The social misery (apart from the – since many years back – well-known problems): Covid-19 is a nightmare for this giant country, causing mountains of pain and sorrow. Officially, Brazilian infection (incidence) numbers are currently in relative terms even lower than in Sweden – but most probably much higher than reported (officially 15 million infections which is 7 % of the whole population and more than 400 000 deaths; 7 % is also the share for  the fully vaccinated people

The political misery: Jair Bolsonaro’s presidency has been widely failing, probably also to a high extent in the eyes of his conservative supporters from the presidential election in 2018. Is does not either seem probably that the Brazilian corporate sector can be happy so far with Bolsonaro’s efforts and results. His empathy for the terrible covid-19 disease must be regarded as completely insufficient – despite the fact that he personally was infected as well.

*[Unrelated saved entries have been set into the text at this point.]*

(* ===== verification/FseBuild.v ===== *)
(** * FSE decoding tables: what the builder builds

    A reference for [FseTable.build_decoding_table]: the walk over the table's
    positions, the symbols in the order the walk meets them, and the
    transition of each cell. Both spreading strategies refine it, and the
    transitions of each symbol's cells partition the state space. *)

From S2P Require Import Prelude Words Constants Errors FseTable FseCounts.

(** ** The reference *)

Definition spread_step (log : Z) : Z := 2 ^ log / 2 + 2 ^ log / 8 + 3.

(** The positions in the order the builder visits them. *)
Definition orbit (log : Z) : list Z :=
  (fun j => (j * spread_step log) mod 2 ^ log) <$> seqZ 0 (2 ^ log).

(** The positions below [ht], in the order of the visit. *)
Definition walk (log ht : Z) : list Z := filter (fun p => p < ht) (orbit log).

(** The symbols the walk lays down: each as often as its count. *)
Definition expand_from (s : Z) (counts : list Z) : list Z :=
  concat (imap (fun k n => zrepeat (s + Z.of_nat k) n) counts).

Definition expand : list Z -> list Z := expand_from 0.

(** The symbols of probability "less than one", in order. *)
Definition lows_from (s : Z) (counts : list Z) : list Z :=
  concat (imap (fun k n => if n =? -1 then [s + Z.of_nat k] else []) counts).

Definition lows : list Z -> list Z := lows_from 0.

(** [syms] is the symbol of each cell of the table of [counts]. *)
Record spread_of (log : Z) (counts syms : list Z) : Prop := {
  spread_len : zlen syms = 2 ^ log;
  spread_walk : forall k p s,
    zget (walk log (2 ^ log - zlen (lows counts))) k = Some p ->
    zget (expand counts) k = Some s -> zget syms p = Some s;
  spread_lows : forall k s, zget (lows counts) k = Some s ->
    zget syms (2 ^ log - 1 - k) = Some s;
}.

(** Occurrences of [s]. *)
Definition occurrences (s : Z) (l : list Z) : Z := zlen (filter (fun x => x = s) l).

(** The counter a cell is given: the symbol's count, plus the cells of the
    symbol before it. *)
Definition counter (counts syms : list Z) (i : Z) (s : Z) : Z :=
  Z.abs (default 0 (zget counts s)) + occurrences s (ztake i syms).

(** Cell [i], of symbol [s] and counter [n]: it reads [log - log2 n] bits and
    goes to the states from [n * 2 ^ bits - 2 ^ log] on. *)
Definition cell_ok (cs : codes) (log n s : Z) (e : FSEEntry) : Prop :=
  num_bits e = log - Z.log2 n /\
  next_state e = n * 2 ^ (log - Z.log2 n) - 2 ^ log /\
  match cs with
  | Some (base, bits) => zget base s = Some (base_value e) /\ zget bits s = Some (extra_bits e)
  | None => base_value e = s
  end.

Consequently, many Brazilians see their hope for a better future in a promising change of president in October 2022, hopefully beyond the acute covid-19-crisis. What Brazil primarily needs are major improvements of institutions and education, now and in the longer run.

Can former union leader and Brazilian president Luiz Inácio Lula da Silva (2003-2011) really be able to run for presidency in 2022 year’s elections? He may be eligible again after the Brazilian Supreme Court justice had turned down severe corruption charges against him. Anyway, during his time as a president, Lula achieved some progress in education and socially – but to what extent can he leave the previous accusations of corruption behind?

The economic misery: Looking at the current economic situation, does not make things better. There is no preliminary result for GDP in Q1 yet – but survey results for PMI indices have come down more recently. Furthermore, interest rates have been hiked in 2021, and unemployment has been climbing up. Brazil’s hope for an economic recovery is certainly related to visible progress in the fight against corona – but in the short run possibly even more to a global economic recovery and to better conditions for Brazilians exports already in the forthcoming quarters.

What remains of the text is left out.